L’arte è un atto del comunicare mediante un particolare alfabeto

critica di Claudio Biondani

L’arte è un atto del comunicare mediante un particolare alfabeto che è quello delle emozioni, dei sentimenti, del nostro inconscio “parlante”. Il suo potenziale espressivo risiede, fondamentalmente, nell’immaginario individuale, dove si agitano e prendono forme le idee di una cultura interiorizzata. Una cultura non necessariamente consolatoria o di ornamento al lavoro quotidiano, ma uno stile di visione e di importanza del proprio modo di essere, del modo di valorizzare, forse di utilizzare diversamente le scelte del relazionarsi e la ricerca delle immagini che parlano alla nostra sfera affettiva come reale centro di gravità per mostrare il senso profondo della vita. l’arte della pittrice Liliana Rossini si caratterizza proprio così come un proiettare negli animali (domestici o feroci) nei paesaggi (nelle diverse stagioni dell’anno) un utilizzo diverso del nostro modo di percepire la realtà, mostrandoci una esteriorità che sembra volerci distrarre mentre, invece, sollecita la nostra curiosità e queste immagini, provocando silenziosi dialoghi con il sopito inconscio, ci aprono un mondo di espressività simboliche: la bellezza delle forme e dei colori della Natura come linguaggio che lega il passato con il presente.

L’artista Liliana Rossini è capace di saper cogliere, nel “vedere realistico”, le immagini nascoste che ci parlano dell’inconscio, della memoria, dell’esistenza, della sfida contro il mutevole, contro ogni oscuramento del “bello”. Questo percorso progettuale ci comunica non solo una dimensione del piacere estetico, ma una dimensione psicologica, poiché il colore e la sua plasticità esercita un flusso diretto sull’anima: “il colore è il tasto.
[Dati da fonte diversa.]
(** * Azure preview modules: the desired-state comparator and the
      reconciliation driver

    A shallow embedding of [default_compare] (repeated verbatim in
    azure_rm_mariadbfirewallrule.py, azure_rm_devtestlabsenvironment.py,
    azure_rm_devtestlabsuser.py and azure_rm_devtestlabsglobalschedule.py) and
    of the [exec_module] drivers of these four modules.  The fifth file under
    src/library, azure_rm_rediscache.py, is not valid Python as it stands;
    of it only the text of the lookup method is embedded.

    Python values are an inductive type, exceptions are explicit results,
    and the calls on the management client are state passing over an
    abstract remote state with a trace of the calls that were made. *)

From Stdlib Require Import List ZArith String Ascii Bool Lia Permutation Sorted.
Import ListNotations.

Set Warnings "-register-all".

Local Open Scope string_scope.
Local Open Scope list_scope.

(** ** Python values and exceptions *)

Module Py.

(** The values that module arguments and deserialised SDK models are made
    of.  A dict is kept as the list of its items in insertion order; its
    keys are strings.  Floats are left out: no argument of the modules is
    declared as one, and what is proved below is about values that hold
    none.  (A float can still arrive inside a dict argument or a model, and
    with it NaN, the one value that [==] does not find equal to itself.) *)
Inductive value : Type :=
| VNone
| VBool (b : bool)
| VInt (z : Z)
| VStr (s : string)
| VList (l : list value)
| VDict (d : list (string * value)).

Definition dict : Type := list (string * value).

Inductive exn : Type :=
| IndexError
| TypeError
| AttributeError (attr : string)
| NameError (name : string)
| KeyError (key : string)
| RecursionError
| CloudError (status_code : Z) (message : string)
| OtherError (message : string).

Inductive result (A : Type) : Type :=
| Ok (a : A)
| Raise (e : exn).

Arguments Ok {A} a.
Arguments Raise {A} e.

Definition bind {A B : Type} (r : result A) (k : A -> result B) : result B :=
  match r with
  | Ok a => k a
  | Raise e => Raise e
  end.

Notation "x <- c ;; k" := (bind c (fun x => k))
  (at level 61, c at next level, right associativity).

Fixpoint mapM {A B : Type} (f : A -> result B) (l : list A) : result (list B) :=
  match l with
  | [] => Ok []
  | x :: l' => y <- f x ;; ys <- mapM f l' ;; Ok (y :: ys)
  end.

(** [bool(v)]: the truth value Python gives to [v] in [if not v] and
    [while v]. *)
Definition truthy (v : value) : bool :=
  match v with
  | VNone => false
  | VBool b => b
  | VInt z => negb (Z.eqb z 0)
  | VStr s => negb (String.eqb s "")
  | VList l => match l with [] => false | _ :: _ => true end
  | VDict d => match d with [] => false | _ :: _ => true end
  end.

Definition is_dict (v : value) : bool :=
  match v with VDict _ => true | _ => false end.

Definition is_list (v : value) : bool :=
  match v with VList _ => true | _ => false end.

(** ** Dict operations *)

Fixpoint lookup (k : string) (d : dict) : option value :=
  match d with
  | [] => None
  | (k', v) :: d' => if String.eqb k k' then Some v else lookup k d'
  end.

(** [d.get(k, None)], and [d.get(k)] which is the same. *)
Definition dict_get (d : dict) (k : string) : value :=
  match lookup k d with
  | Some v => v
  | None => VNone
  end.

Definition has_key (k : string) (d : dict) : bool :=
  match lookup k d with
  | Some _ => true
  | None => false
  end.

Definition keys (d : dict) : list string := map fst d.

(** [d[k] = v] *)
Fixpoint dict_set (d : dict) (k : string) (v : value) : dict :=
  match d with
  | [] => [(k, v)]
  | (k', v') :: d' =>
      if String.eqb k k' then (k', v) :: d' else (k', v') :: dict_set d' k v
  end.

(** [d.update(e)] *)
Definition dict_update (d e : dict) : dict :=
  fold_left (fun acc kv => dict_set acc (fst kv) (snd kv)) e d.

(** ** Equality and ordering *)

Definition as_number (v : value) : option Z :=
  match v with
  | VBool b => Some (Z.b2z b)
  | VInt z => Some z
  | _ => None
  end.

(** [a == b].  A bool is an int ([True == 1]); dicts are equal when they
    have the same keys with equal values, whatever the order. *)
Fixpoint py_eq (a b : value) {struct a} : bool :=
  match a with
  | VNone => match b with VNone => true | _ => false end
  | VBool x =>
      match as_number b with Some y => Z.eqb (Z.b2z x) y | None => false end
  | VInt x =>
      match as_number b with Some y => Z.eqb x y | None => false end
  | VStr x => match b with VStr y => String.eqb x y | _ => false end
  | VList x =>
      match b with
      | VList y =>
          (fix go (x y : list value) {struct x} : bool :=
             match x, y with
             | [], [] => true
             | a' :: x', b' :: y' => py_eq a' b' && go x' y'
             | _, _ => false
             end) x y
      | _ => false
      end
  | VDict x =>
      match b with
      | VDict y =>
          Nat.eqb (List.length x) (List.length y) &&
          (fix go (x : list (string * value)) {struct x} : bool :=
             match x with
             | [] => true
             | (k, v) :: x' =>
                 match lookup k y with
                 | Some w => py_eq v w && go x'
                 | None => false
                 end
             end) x
      | _ => false
      end
  end.

(** [a < b] as Python 3 evaluates it: numbers with numbers, strings with
    strings (by code point, which is byte order here), lists with lists
    (the first pair of unequal items decides, else the lengths); any other
    pair, [None] and dicts included, raises [TypeError]. *)
Fixpoint py_lt (a b : value) {struct a} : result bool :=
  match a with
  | VBool _ | VInt _ =>
      match as_number a, as_number b with
      | Some x, Some y => Ok (Z.ltb x y)
      | _, _ => Raise TypeError
      end
  | VStr x => match b with VStr y => Ok (String.ltb x y) | _ => Raise TypeError end
  | VList x =>
      match b with
      | VList y =>
          (fix go (x y : list value) {struct x} : result bool :=
             match x, y with
             | [], [] => Ok false
             | [], _ :: _ => Ok true
             | _ :: _, [] => Ok false
             | a' :: x', b' :: y' =>
                 if py_eq a' b' then go x' y' else py_lt a' b'
             end) x y
      | _ => Raise TypeError
      end
  | VNone | VDict _ => Raise TypeError
  end.

(** [needle in container] for a string [needle]: key membership in a dict,
    substring test in a string, item membership in a list, [TypeError] for
    a value that is not iterable. *)
Fixpoint is_substring (needle s : string) : bool :=
  String.prefix needle s ||
  match s with
  | EmptyString => false
  | String _ s' => is_substring needle s'
  end.

Definition py_in (needle : string) (container : value) : result bool :=
  match container with
  | VDict d => Ok (has_key needle d)
  | VStr s => Ok (is_substring needle s)
  | VList l => Ok (existsb (py_eq (VStr needle)) l)
  | VNone | VBool _ | VInt _ => Raise TypeError
  end.

(** ** [sorted]

    [sorted(l, key=f)] first calls [f] on every item, in order, then sorts
    the items by their keys with [<] alone, and is stable.  The sort is
    written as an insertion sort: on keys that [<] orders one stable sort
    returns what any other returns, and when two keys of different kinds
    (or a [None], or a dict) are among two or more keys every sort meets
    such a pair and raises [TypeError].  A list of fewer than two items is
    returned without any comparison. *)
Fixpoint insert_by (kx : value * value) (l : list (value * value))
  : result (list (value * value)) :=
  match l with
  | [] => Ok [kx]
  | ky :: l' =>
      b <- py_lt (fst ky) (fst kx) ;;
      if b then (r <- insert_by kx l' ;; Ok (ky :: r))
      else Ok (kx :: ky :: l')
  end.

Fixpoint sort_keyed (l : list (value * value)) : result (list (value * value)) :=
  match l with
  | [] => Ok []
  | kx :: l' => r <- sort_keyed l' ;; insert_by kx r
  end.

Definition sorted_by (key : value -> result value) (l : list value)
  : result (list value) :=
  ks <- mapM key l ;;
  r <- sort_keyed (combine ks l) ;;
  Ok (map snd r).

(** [sorted(l)] *)
Definition sorted (l : list value) : result (list value) :=
  sorted_by (fun x => Ok x) l.

End Py.

(** ** The comparator *)

Module Comparator.
Import Py.

(** Nesting depth of a value: the recursion of [default_compare] descends
    one level of [new] per call. *)
Fixpoint height (v : value) : nat :=
  match v with
  | VList l =>
      S ((fix go (l : list value) : nat :=
            match l with
            | [] => 0
            | x :: l' => Nat.max (height x) (go l')
            end) l)
  | VDict d =>
      S ((fix go (d : list (string * value)) : nat :=
            match d with
            | [] => 0
            | (_, x) :: d' => Nat.max (height x) (go d')
            end) d)
  | _ => 0
  end.

(** [x.get(key, None)] on an item of the list, as the sort key lambda calls
    it: an item that is not a dict has no [get].  [key] is [None] when
    neither 'id' nor 'name' was found, and no dict has the key [None]. *)
Definition sort_key (key : option string) (x : value) : result value :=
  match x with
  | VDict d =>
      match key with
      | Some k => Ok (dict_get d k)
      | None => Ok VNone
      end
  | _ => Raise (AttributeError "get")
  end.

(** [l[0]] *)
Definition item0 (l : list value) : result value :=
  match l with
  | [] => Raise IndexError
  | x :: _ => Ok x
  end.

(** The choice of the sort key from the first item of either list:
[[
    key = None
    if 'id' in old[0] and 'id' in new[0]:
        key = 'id'
    elif 'name' in old[0] and 'name' in new[0]:
        key = 'name'
]]
    [old0] is [old[0]], a dict here; [and] evaluates its right operand,
    and with it [new[0]], only when the left one is true. *)
Definition both_have (k : string) (old0 : value) (new : list value)
  : result bool :=
  b <- py_in k old0 ;;
  if b then (new0 <- item0 new ;; py_in k new0) else Ok false.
L’occhio è il martelletto. L’anima è il pianoforte delle molte corde. L’artista è la mano che, toccando questo o quel tasto, mette preordinatamente l’anima umana in vibrazione”. (Kandinsky)

L’artista Liliana Rossini sembra realizzare questo straordinario obiettivo: l’uso della spatola, per esempio, mette ulteriormente in risalto il senso di vivere delle immagini come se fossero prive di ogni popolare stereotipo descrittivo. Le immagini sono concepite come fonte incontaminata della bellezza e della forza vitale: i vivissimi contrasti cromatici sono la tavolozza degli oggettivi che eliminano la distinzione tra ciò che è animato vs ciò che non è animato.

Il suo sentire le “cose” dell’arte rivela un gusto personalissimo poiché attraverso lo spazio pittorico si rende tangibile non solo l’idea di bellezza, ma il senso di libertà che tale idea manifesta.

In questa ricerca delle positività: la notte è sempre l’alba, l’angoscia è solo una metafora dell’esistenza.